After lengthy investigation, SoGuff’s Acronym Research Sub-committee Executive (Arse) concluded that KPA was in fact a form of RPN (Researcher Proximity Neurosis). This finding implies no criticism of Prof. Warburton and his team, whose error is understandable given that the symptoms of the two conditions are indistinguishable.

For instance, the Professor – standing behind one hostess as she watched her soufflé sink – noted the following: “Mental block (‘freezing up’ while cooking), mental distraction (lack of concentration, sensitivity to noise and onlookers) and physical symptoms (difficulty in breathing, nausea and headaches).”
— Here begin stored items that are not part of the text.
(* ===== verification/Filter.v ===== *)
(** * Filters ([DB/filter.c], [DB/range.c], passFilts)

    A filter is a condition on one column: a comparison with a value, a range, a
    list of values or a Lua function.  A row passes a list of filters when it
    passes each of those of its table.  A prepared statement keeps a filter as
    bytes. *)

From S2P Require Import Prelude Stream CStr Row Aobj BtKey.

#[local] Set Warnings "-register-all".

(** ** The record *)

(** A column: its number, the function index of a Lua function, the path inside a
    Lua column. *)
Record icol_t := Icol { cmatch : Z; fimatch : Z; lo : list (list Z) }.
Definition INIT_ICOL (c : Z) : icol_t := Icol c (-1) [].

(** [enum OP] *)
Inductive OP := NONE | EQ | NE | GT | GE | LT | LE | RQ | IN | LFUNC.

(** The Lua function of a filter: its name and arguments. *)
Record lue_t := Lue { le_fname : list Z; le_as : list aobj }.

Inductive f_t := Flt {
  f_jan : Z; f_imatch : Z; f_tmatch : Z; f_ic : icol_t; f_op : OP; f_iss : bool;
  f_key : option (list Z); f_akey : aobj;
  f_low : option (list Z); f_alow : aobj;
  f_high : option (list Z); f_ahigh : aobj;
  f_inl : option (list aobj); f_klist : option (list f_t); f_le : lue_t;
}.

Definition initFilter : f_t :=
  Flt (-1) (-1) (-1) (INIT_ICOL (-1)) NONE false None initAobj None initAobj None initAobj None None (Lue [] []).

Definition absent {A} (x : option A) : bool := match x with Some _ => false | None => true end.

(** [listDup] of a key list, which has no copy function, shares the elements.  The
    path of the column and the function index are not copied: [bzero] leaves the
    function index 0. *)
Definition cloneFilter (o : f_t) : option f_t :=
  akey ← aobjClone (f_akey o); alow ← aobjClone (f_alow o); ahigh ← aobjClone (f_ahigh o);
  inl ← (match f_inl o with None => Some None | Some l => l ← mapM cloneAobj l; Some (Some l) end);
  Some (Flt (f_jan o) (f_imatch o) (f_tmatch o) (Icol (cmatch (f_ic o)) 0 []) (f_op o) (f_iss o)
          (f_key o) akey (f_low o) alow (f_high o) ahigh inl (f_klist o) (Lue [] [])).

(** Updates of the values. *)
Definition set_akey (f : f_t) (a : aobj) : f_t :=
  Flt (f_jan f) (f_imatch f) (f_tmatch f) (f_ic f) (f_op f) (f_iss f) (f_key f) a (f_low f) (f_alow f)
    (f_high f) (f_ahigh f) (f_inl f) (f_klist f) (f_le f).
Definition set_arange (f : f_t) (l h : aobj) : f_t :=
  Flt (f_jan f) (f_imatch f) (f_tmatch f) (f_ic f) (f_op f) (f_iss f) (f_key f) (f_akey f) (f_low f) l
    (f_high f) h (f_inl f) (f_klist f) (f_le f).
Definition set_type (a : aobj) (t : Z) : aobj :=
  Aobj (ao_s a) (ao_len a) (ao_i a) (ao_l a) (ao_x a) (ao_f a) (ao_b a) t (ao_enc a) (ao_freeme a) (ao_empty a).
This list shows a startling similarity to the findings of SoGuff’s researchers, whose experiment involved placing – for a minimum of six hours – a bespectacled man with a clipboard within a gnat’s proboscis-length of 1,000 people, chosen at random. The subjects were then taken on a first date or forced to meet Anthony Worrall-Thompson.
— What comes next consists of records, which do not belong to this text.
(** The comparison of the keys from column [j] on. *)
Fixpoint ob_loop (cols : ob_cols) (k1 k2 : list obkey) (ret : Z) : option Z :=
  match cols with
  | [] => Some ret
  | (asc, ctype) :: cols =>
      compar ← mjoin (OB_cmp !! Z.to_nat (ctype * 2 + (if asc : bool then 1 else 0)));
      a ← head k1; b ← head k2;
      ret ← compar a b;
      if negb (ret =? 0) then Some ret else ob_loop cols (tail k1) (tail k2) ret
  end.
Definition genOBsort {R} (cols : ob_cols) (o1 o2 : obsl_t R) : option Z := ob_loop cols (ob_keys o1) (ob_keys o2) 0.

(** [initOBsort]: the globals; a Lua expression counts as a Lua column. *)
Definition initOBsort (obs : list (bool * Z * bool)) : ob_cols :=
  (fun '(asc, ctype, le) => (asc, if (le : bool) then COL_TYPE_LUAO else ctype)) <$> obs.

(** [cloneOb]; the copy of a TEXT is at a new address. *)
Definition cloneObKey (ctype : Z) (addr : Z) (k : obkey) : option obkey :=
  match k with
  | K_WORD 0 => Some (K_WORD 0)
  | _ =>
      if C_IS_S ctype then match k with K_STR _ s => Some (K_STR addr s) | _ => None end
      else if C_IS_X ctype then match k with K_X x => Some (K_X x) | _ => None end
      else Some k
  end.
Fixpoint cloneObKeys (cols : ob_cols) (addrs : list Z) (ks : list obkey) : option (list obkey) :=
  match cols, addrs, ks with
  | (_, ctype) :: cols, p :: addrs, k :: ks =>
      k ← cloneObKey ctype p k; ks ← cloneObKeys cols addrs ks; Some (k :: ks)
  | [], _, _ => Some []
  | _, _, _ => None
  end.
Definition cloneOb {R} (cols : ob_cols) (addrs : list Z) (ob : obsl_t R) : option (obsl_t R) :=
  ks ← cloneObKeys cols addrs (ob_keys ob);
  apk ← (match ob_apk ob with None => Some None | Some a => a ← cloneAobj a; Some (Some a) end);
  Some (Obsl None ks apk (ob_lruc ob) (ob_lrud ob) (ob_lfuc ob) (ob_lfu ob)).

(** The key of a column of a row; [malloc] places a TEXT at [addr].  Lua columns,
    answered by the interpreter, give a number or an error. *)
Definition assignObKey (getcol : Z -> option aobj) (lua_key : Z -> option Z) (ctype cm : Z) (nlo : bool) (addr : Z)
    : option (option obkey) :=
  ao ← getcol cm;
  if C_IS_I ctype then Some (Some (K_WORD (ao_i ao)))
  else if C_IS_L ctype then Some (Some (K_WORD (ao_l ao)))
  else if C_IS_X ctype then Some (Some (K_X (ao_x ao)))
  else if C_IS_F ctype then Some (Some (K_WORD (ao_f ao)))
  else if C_IS_S ctype then s ← ao_str ao; Some (Some (K_STR addr (cstring (s ++ [0]))))
  else if C_IS_O ctype && nlo then
    match lua_key cm with Some w => Some (Some (K_WORD w)) | None => Some None end
  else None.

(** The key of a column without a value; the smallest positive float for FLOAT. *)
Definition FLT_MIN_BITS : Z := 8388608.
Definition assignObEmptyKey (ctype : Z) : option obkey :=
  if C_IS_NUM ctype then Some (K_WORD 0)
  else if C_IS_F ctype then Some (K_WORD FLT_MIN_BITS)
  else if C_IS_S ctype then Some (K_WORD 0)
  else None.

(** ** Sorting *)

(** [qsort] of the C library. *)
Class QSort := qsort : forall A, (A -> A -> option Z) -> list A -> list A.
Arguments qsort {_ A}.

(** A comparison that is an order on some rows. *)
Record ordered {A} (cmp : A -> A -> option Z) (P : A -> Prop) : Prop := {
  od_total : forall a b, P a -> P b -> exists r, cmp a b = Some r /\ exists r', cmp b a = Some r' /\ (r < 0 <-> 0 < r') /\ (r = 0 <-> r' = 0);
  od_trans : forall a b c r1 r2 r3, P a -> P b -> P c -> cmp a b = Some r1 -> cmp b c = Some r2 -> cmp a c = Some r3 ->
    r1 <= 0 -> r2 <= 0 -> r3 <= 0;
}.
Definition below {A} (cmp : A -> A -> option Z) (a b : A) : Prop := exists r, cmp a b = Some r /\ r <= 0.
Forty-two per cent of subjects suffered a mental block (loss of the power of speech); 60 per cent were afflicted by mental distraction (repeatedly asked where the nearest lavatory/phone/bus stop was); and an amazing 80 per cent suffered physical symptoms (bulging eyes, gritted teeth, clenched fists, throbbing temples, red mist). Some 23 per cent attempted to remove the researcher’s teeth with the aid of his own clipboard.

RPN is defined as “The fear that one’s hands will reach out, clutch the throat of one’s attendant behavioural scientist and keep squeezing until his eyes pop and his tongue lolls out, which would lead to feelings of arrest, interrogation, charging, arraignment, sentencing, humiliation and the avoidance of entertaining.”

As an aside, we asked our team to investigate the decline in dinner parties. After a moment’s thought, they cited the drink-driving laws, a surfeit of Piat D’Or (or Golden Pee, as the bons vivants of the fading dinner-party circuits of Bromley and Penge call it), and a gro

wing recognition that to entertain or be entertained in private homes is among the most refined forms of social torture known to man.